# What is being asked
Reproduce the opening lines of the records exactly, please, stopping after the line that contains "Lemma slot_list_type s".

(Stored data)
%%

(* ===== verification/SlabAlloc.v ===== *)
(** Allocation by the slab allocator (Slab.v): the chunk or the run it returns was not allocated,
    and is the only change. *)

From S2P Require Import Prelude Slab SlabLists SlabInv SlabPages SlabChunks.

(** ** Pages of chunks *)

Definition slot_of (s : Z) : pgptr := PSlot (s - min_shift).

Lemma slot_is_list s : shift_ok s → is_list (slot_of s) = true.
Proof. intros [??]. simpl. unfold min_shift, pagesize_shift. apply andb_true_iff. lia. Qed.
Lemma slot_list_type s : list_type (slot_of s) = page_type s.
Proof. simpl. f_equal. lia. Qed.
Lemma inl_stale h s u : full s u = false → inl h (Stale (slot_of s) 1) = inl h (Chunks s u).
Proof.
  intros Hf. destruct h as [|i|i]; cbn [inl]; [by rewrite bool_decide_eq_false_2| |by rewrite bool_decide_eq_false_2].
  rewrite Hf. unfold slot_of. destruct (Z.eqb_spec (s - min_shift) i) as [->|]; simpl.
  - by rewrite bool_decide_eq_true_2.
  - apply bool_decide_eq_false_2. congruence.
Qed.

Lemma sinv_chunk_write s1 s u s2 w c v w1 :
  sinv (s1 ++ Chunks s u :: s2) w → full s u = false → bit_written s (total s1) c v w w1 →
  sinv (s1 ++ Stale (slot_of s) 1 :: s2) w1.
Proof.
  intros Hi Hf Hb. pose proof (si_ok _ _ Hi) as [_ [[Hok _] _]%Forall_cons]%Forall_app.
  apply (sinv_local s1 (Chunks s u) (Stale (slot_of s) 1) s2 w w1); try done.
  - apply Hb.
  - split; [by apply slot_is_list|lia].
  - intros h. by apply inl_stale.
  - intros q Hq. apply (bw_nodes _ _ _ _ _ _ Hb). intros ->. specialize (Hq _ eq_refl). simpl in Hq. lia.
  - intros x Hx. apply (bw_words _ _ _ _ _ _ Hb). simpl in Hx. lia.
  - intros _. split; apply Hb.
  - unfold seg_nodes. rewrite slot_list_type, (bw_type _ _ _ _ _ _ Hb). by destruct (seg_nodes_at _ _ _ _ Hi) as [? _].
Qed.

Lemma sinv_chunk_settle s1 s u s2 w :
  sinv (s1 ++ Stale (slot_of s) 1 :: s2) w → shift_ok s → u ⊆ user_chunks s → full s u = false →
  chunk_mem s u (pg_slab (sl_nodes w (PPage (total s1)))) (sl_words w (total s1)) →
  sinv (s1 ++ Chunks s u :: s2) w.
Proof.
  intros Hi Hok Hu Hf Hm. apply (sinv_local s1 (Stale (slot_of s) 1) (Chunks s u) s2 w w); try done.
  - intros h. symmetry. by apply inl_stale.
  - split_and!; [|done|].
    + rewrite <- slot_list_type. apply (seg_nodes_at _ _ _ _ Hi).
    + intros ->. unfold full in Hf. by rewrite bool_decide_eq_true_2 in Hf.
Qed.

Section mem.
Context (s a : Z) (u : gset Z) (w : spool) (Hok : shift_ok s) (Hu : u ⊆ user_chunks s).
Context (Hm : chunk_mem s u (pg_slab (sl_nodes w (PPage a))) (sl_words w a)).

Lemma mem_all_set : all_set s w a ↔ u = user_chunks s.
Proof using Hok Hu Hm.
  destruct Hm as [_ Hb]. destruct (reserved_count s Hok) as [H0 Hr]. split.
  - intros Hall. apply set_eq. intros c. split; [apply Hu|]. rewrite user_elem. intros Hc.
    specialize (Hall c ltac:(lia)). rewrite Hb in Hall by lia. apply bool_decide_eq_true_1 in Hall as [?|?]; [lia|done].
  - intros E d Hd. rewrite Hb by done. apply bool_decide_eq_true_2. rewrite E, user_elem. lia.
Qed.

Lemma mem_free c : 0 ≤ c < chunk_count s → page_bit s w a c = false → c ∈ user_chunks s ∧ c ∉ u.
Proof using Hm.
  intros Hc. destruct Hm as [_ Hb]. rewrite Hb by done. intros Hf%bool_decide_eq_false_1.
  rewrite user_elem. split; [lia|tauto].
Qed.

Lemma mem_add c w1 :
  bit_written s a c true w w1 → c ∈ user_chunks s →
  chunk_mem s ({[c]} ∪ u) (pg_slab (sl_nodes w1 (PPage a))) (sl_words w1 a).
Proof using Hm.
  intros Hbw Hc. split; [apply Hbw|]. intros d Hd. destruct Hm as [_ Hb].
  rewrite (bw_bits _ _ _ _ _ _ Hbw), Hb by done. symmetry. destruct (Z.eqb_spec d c) as [->|Hne].
  - apply bool_decide_eq_true_2. clear. set_solver.
  - apply bool_decide_ext. clear - Hne. set_solver.
Qed.

Lemma mem_remove c w1 :
  bit_written s a c false w w1 → c ∈ user_chunks s →
  chunk_mem s (u ∖ {[c]}) (pg_slab (sl_nodes w1 (PPage a))) (sl_words w1 a).
Proof using Hm.
  intros Hbw Hc. split; [apply Hbw|]. intros d Hd. destruct Hm as [_ Hb].
  rewrite (bw_bits _ _ _ _ _ _ Hbw), Hb by done. symmetry. apply user_elem in Hc.
  destruct (Z.eqb_spec d c) as [->|Hne].
  - apply bool_decide_eq_false_2. clear - Hc. intros [?|?]; [lia|set_solver].
  - apply bool_decide_ext. clear - Hne. set_solver.
Qed.
End mem.
(** A full page leaves the list of its slot. *)
Lemma page_full_spec s1 h s2 w ty :
  sinv (s1 ++ Stale h 1 :: s2) w →
  ∃ w', page_full (PPage (total s1)) ty w = Some (tt, w') ∧ same_dims w w' ∧ sl_pfree w' = sl_pfree w ∧
    sinv (s1 ++ Hole 1 :: s2) w' ∧ sl_words w' = sl_words w ∧
    sl_nodes w' (PPage (total s1)) = SPage (pg_slab (sl_nodes w (PPage (total s1)))) None None ty.
Proof.
  intros Hi. set (a := total s1).
  assert (inl h (Stale h 1) = true) as Hin by (destruct h; cbn [inl]; by apply bool_decide_eq_true_2).
  destruct (sinv_unlink _ _ _ _ _ Hi Hin) as (N & He & Hi1 & Hsl & _). fold a in He.
  unfold page_full, m_bind. rewrite He.
  rewrite upd_ok by (apply (page_valid _ _ _ _ _ Hi1); simpl; subst a; lia).
  eexists. split_and!; [done|by split|done| |done|].
  - eapply sinv_hole_write; [exact Hi1|by split| |done]. intros q Hq. simpl. apply upd_at_ne. intros ->.
    specialize (Hq a eq_refl). unfold outside in Hq. fold a in Hq. lia.
  - simpl. by rewrite upd_at_eq, <- Hsl.
Qed.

%%

# Response to this task
(* ===== verification/SlabAlloc.v ===== *)
(** Allocation by the slab allocator (Slab.v): the chunk or the run it returns was not allocated,
    and is the only change. *)

From S2P Require Import Prelude Slab SlabLists SlabInv SlabPages SlabChunks.

(** ** Pages of chunks *)

Definition slot_of (s : Z) : pgptr := PSlot (s - min_shift).

Lemma slot_is_list s : shift_ok s → is_list (slot_of s) = true.
Proof. intros [??]. simpl. unfold min_shift, pagesize_shift. apply andb_true_iff. lia. Qed.
Lemma slot_list_type s : list_type (slot_of s) = page_type s.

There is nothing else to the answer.